Word PreviousContext
raining raining , and I saw more fog and mud in
bidding bidding him good night , if he were yet sitting
growling growling old Scotch Croesus with great flaps of ears ?
bright-looking bright-looking bride , I believe ( as I could not
hanging hanging up in the shop&mdash ; went down to look
scheming scheming and devising opportunities of being alone with her .
muffling muffling her hands in it , in an unsettled and
bestowing bestowing them on Mrs. Gummidge. She was with him all
adorning adorning , the perfect simplicity of his manner , brought
Two things to note:
- nltk treats punctuations as separate tokens, so punctuations are treated as seperate words.
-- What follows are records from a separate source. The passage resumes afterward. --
Lemma X14_failed_lookup_witness :
  PerformanceViewSet.destroy {["date" := "2024-05-02"]} 1 scenario_store
  = (scenario_store, Raise NotFound)
  /\ forall partial data,
       PerformanceViewSet.update partial {["date" := "2024-05-02"]} 1 data
         scenario_store
       = (scenario_store, Raise NotFound).
Proof.
  assert (PerformanceViewSet.retrieve scenario_store
            {["date" := "2024-05-02"]} 1 = Raise NotFound) as Hget
    by (vm_compute; reflexivity).
  exact (X14_failed_lookup_writes_nothing scenario_store
           {["date" := "2024-05-02"]} 1 NotFound Hget).
Defined.

(** *** The [date] parameter *)

Lemma digit_digit_char (k : Z) :
  0 <= k <= 9 -> Py.digit (digit_char k) = Some k.
Proof.
  intros Hk. rewrite <- (Z2Nat.id k) by lia.
  assert (Z.to_nat k < 10)%nat as Hm by lia.
  revert Hm. generalize (Z.to_nat k). intros m Hm.
  do 10 (destruct m as [|m]; [reflexivity|]). lia.
Qed.






Lemma dig_digit_char lo hi k r :
  0 <= k <= 9 ->
  Datetime.dig lo hi (String (digit_char k) r)
  = if (lo <=? k) && (k <=? hi) then [(k, r)] else [].
Proof. intros Hk. cbn. by rewrite digit_digit_char. Qed.

Lemma zfill2_app n r :
  zfill2 n +:+ r
  = String (digit_char (n / 10)) (String (digit_char (n mod 10)) r).
Proof. reflexivity. Qed.

Lemma zfill4_app n r :
  zfill4 n +:+ r = zfill2 (n / 100) +:+ zfill2 (n mod 100) +:+ r.
Proof. reflexivity. Qed.

Lemma dig_in_range lo hi k r :
  0 <= k <= 9 -> lo <= k <= hi ->
  Datetime.dig lo hi (String (digit_char k) r) = [(k, r)].
Proof.
  intros Hk Hr. rewrite dig_digit_char by done.
  replace ((lo <=? k) && (k <=? hi)) with true; [done|].
  symmetry. apply andb_true_iff. rewrite !Z.leb_le. lia.
Qed.

Lemma two_digits a b r :
  0 <= a <= 9 -> 0 <= b <= 9 ->
  Datetime.two (Datetime.dig 0 9) (Datetime.dig 0 9)
    (String (digit_char a) (String (digit_char b) r))
  = [(10 * a + b, r)].
Proof.
  intros Ha Hb. unfold Datetime.two.
  rewrite dig_in_range, bind_singleton by done.
  by rewrite dig_in_range, bind_singleton by done.
Qed.

Lemma re_Y_zfill4 y r :
  0 <= y <= 9999 -> Datetime.re_Y (zfill4 y +:+ r) = [(y, r)].
Proof.
  intros Hy. rewrite zfill4_app, !zfill2_app. unfold Datetime.re_Y.
  rewrite two_digits, bind_singleton by (Z.div_mod_to_equations; lia).
  rewrite two_digits, bind_singleton by (Z.div_mod_to_equations; lia).
  do 2 f_equal. Z.div_mod_to_equations; lia.
Qed.

Ltac cases_below i n :=
  lazymatch n with
  | O => idtac
  | S ?n' => destruct i as [|i]; [|cases_below i n']
  end.

Lemma strptime_spelling y m d ms ds :
  0 <= y <= 9999 -> 1 <= m <= 12 -> 1 <= d <= 31 ->
  ms ∈ month_spellings m -> ds ∈ day_spellings d ->
  Datetime.strptime_date (zfill4 y +:+ "-" +:+ ms +:+ "-" +:+ ds)
  = Datetime.make_date y m d.
Proof.
  intros Hy Hm Hd Hms Hds. unfold Datetime.strptime_date.
  rewrite re_Y_zfill4, bind_singleton by done.
  apply list_elem_of_In in Hms, Hds.
  revert Hms Hds.
  rewrite <- (Z2Nat.id m), <- (Z2Nat.id d) by lia.
  assert (Z.to_nat m < 13)%nat as Hm' by lia.
  assert (Z.to_nat d < 32)%nat as Hd' by lia.
  assert (0 < Z.to_nat m)%nat as Hm0 by lia.
  assert (0 < Z.to_nat d)%nat as Hd0 by lia.
  revert Hm' Hd' Hm0 Hd0. generalize (Z.to_nat m) (Z.to_nat d).
  clear. intros i j Hi Hj Hi0 Hj0.
  cases_below i 13%nat; try (exfalso; lia);
    (cases_below j 32%nat; try (exfalso; lia));
    intros Hms Hds; vm_compute in Hms, Hds;
    repeat match goal with
           | H : _ \/ _ |- _ => destruct H as [H|H]
           | H : False |- _ => destruct H
           end;
    subst ms ds; reflexivity.
Qed.






Lemma make_date_inv y m d dt :
  Datetime.make_date y m d = Ok dt ->
  dt = Datetime.Date y m d /\ 1 <= y <= 9999 /\ 1 <= m <= 12 /\ 1 <= d <= 31.
Proof.
  unfold Datetime.make_date.
  destruct ((1 <=? y) && (y <=? 9999) && (1 <=? m) && (m <=? 12)
            && (1 <=? d) && (d <=? Datetime.days_in_month y m)) eqn:Hb;
    [|discriminate].
  intros [= <-]. split; [done|].
  repeat (apply andb_true_iff in Hb as [Hb ?]).
  assert (Datetime.days_in_month y m <= 31)
    by (unfold Datetime.days_in_month; repeat case_match; lia).
  lia.
Qed.

Lemma isoformat_spelling (d : Datetime.date) :
  isoformat d
  = zfill4 (Datetime.year d) +:+ "-" +:+ zfill2 (Datetime.month d)
    +:+ "-" +:+ zfill2 (Datetime.day d).
Proof. reflexivity. Qed.


Lemma strptime_isoformat (d : Datetime.date) :
  Datetime.make_date (Datetime.year d) (Datetime.month d) (Datetime.day d)
  = Ok d ->
  Datetime.strptime_date (isoformat d) = Ok d.
Proof.
  intros Hmk. destruct (make_date_inv _ _ _ _ Hmk) as (_ & Hy & Hm & Hd).
  rewrite isoformat_spelling,
    (strptime_spelling _ (Datetime.month d) (Datetime.day d));
    [done|lia|done..| |]; apply list_elem_of_here.
Qed.

(** X16: the [date] filter reads ISO dates.  For every calendar date,
    [strptime] inverts [isoformat], and listing the performances with
    [date] set to the ISO spelling of the date gives the listing without
    the [date] parameter restricted to the performances shown on that
    date (and raises what that listing raises). *)
Theorem X16_date_filter_isoformat
    (st : Store) (query_params : gmap string string) (d : Datetime.date) :
  Datetime.make_date (Datetime.year d) (Datetime.month d) (Datetime.day d)
  = Ok d ->
  Datetime.strptime_date (isoformat d) = Ok d
  /\ PerformanceViewSet.list_ st (<["date" := isoformat d]> query_params)
     = filter (fun r =>
                 Datetime.on (Performance.show_time
                                (PerformanceViewSet.performance r)) = d)
         <$> PerformanceViewSet.list_ st (delete "date" query_params).
Proof.
  intros Hmk. pose proof (strptime_isoformat d Hmk) as Hparse.
  split; [done|].
  unfold PerformanceViewSet.list_, PerformanceViewSet.get_queryset.
  rewrite lookup_insert_eq, lookup_delete_eq.
  rewrite lookup_insert_ne, lookup_delete_ne by done.
  assert (Py.truthy (Some (isoformat d)) = Some (isoformat d)) as -> by done.
  rewrite Hparse. cbn.
  destruct (Py.truthy (query_params !! "play")) as [s|]; cbn; [|done].
  destruct (Py.int s) as [k|e]; cbn; [|done].
  f_equal. rewrite !list_filter_filter. apply list_filter_iff. tauto.
Qed.

Lemma X16_date_filter_isoformat_witness :
  Datetime.strptime_date (isoformat (Datetime.Date 2024 5 1))
  = Ok (Datetime.Date 2024 5 1)
  /\ PerformanceViewSet.list_ scenario_store
       (<["date" := isoformat (Datetime.Date 2024 5 1)]> ∅)
     = filter (fun r =>
                 Datetime.on (Performance.show_time
                                (PerformanceViewSet.performance r))
                 = Datetime.Date 2024 5 1)
         <$> PerformanceViewSet.list_ scenario_store (delete "date" ∅).
Proof.
  apply (X16_date_filter_isoformat scenario_store ∅ (Datetime.Date 2024 5 1)).
  vm_compute. reflexivity.
Defined.

(** *** The upload path of a play's image *)

Lemma filter_chars_forall keep s :
  string_forall (fun c => keep c = true) (Text.filter_chars keep s).
Proof.
  induction s as [|c s IH]; cbn; [done|].
  destruct (keep c) eqn:Hc; cbn; auto.
Qed.

Lemma lower_symbols_chars s :
  string_forall
    (fun c => slug_char c = true \/ Text.is_dash_or_space c = true)
    (Text.drop_symbols (Lookup.lower s)).
Proof.
  unfold Text.drop_symbols.
  induction s as [|c s IH]; cbn [Lookup.lower Text.filter_chars]; [done|].
  destruct (Text.is_word (Lookup.lower_char c)
            || Text.is_dash_or_space (Lookup.lower_char c)) eqn:Hc; [|done].
  split; [|done]. clear IH. revert Hc.
  destruct c as [[] [] [] [] [] [] [] []]; vm_compute; auto.
Qed.

Lemma collapse_runs_chars in_run s :
  string_forall
    (fun c => slug_char c = true \/ Text.is_dash_or_space c = true) s ->
  string_forall (fun c => slug_char c = true) (Text.collapse_runs in_run s).
Proof.
  revert in_run. induction s as [|c s IH]; intros in_run; cbn; [done|].
  intros [Hc Hs].
  destruct (Text.is_dash_or_space c) eqn:Hd.
  - destruct in_run; cbn; auto.
  - cbn. split; [|by apply IH]. by destruct Hc.
Qed.

Lemma lstrip_chars_forall P chars s :
  string_forall P s -> string_forall P (Text.lstrip_chars chars s).
Proof.
  induction s as [|c s IH]; cbn; [done|]. intros [Hc Hs].
  destruct (chars c); cbn; auto.
Qed.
- I've used dictionary to store words with their context, so the order of words will be irrelevant but it is guaranteed that all words with their context are present.
回答2:
Say you have all your words in a list of words:
>>> words
['abc', 'def', 'gdi', 'asd', 'ew', 'd', 'ew', 'fdsa', 'dsa', 'aing', 'e', 'f', 'dsa', 'fe', 'dfa', 'e', 'd', 'fe', 'asd', 'fe', 'ting']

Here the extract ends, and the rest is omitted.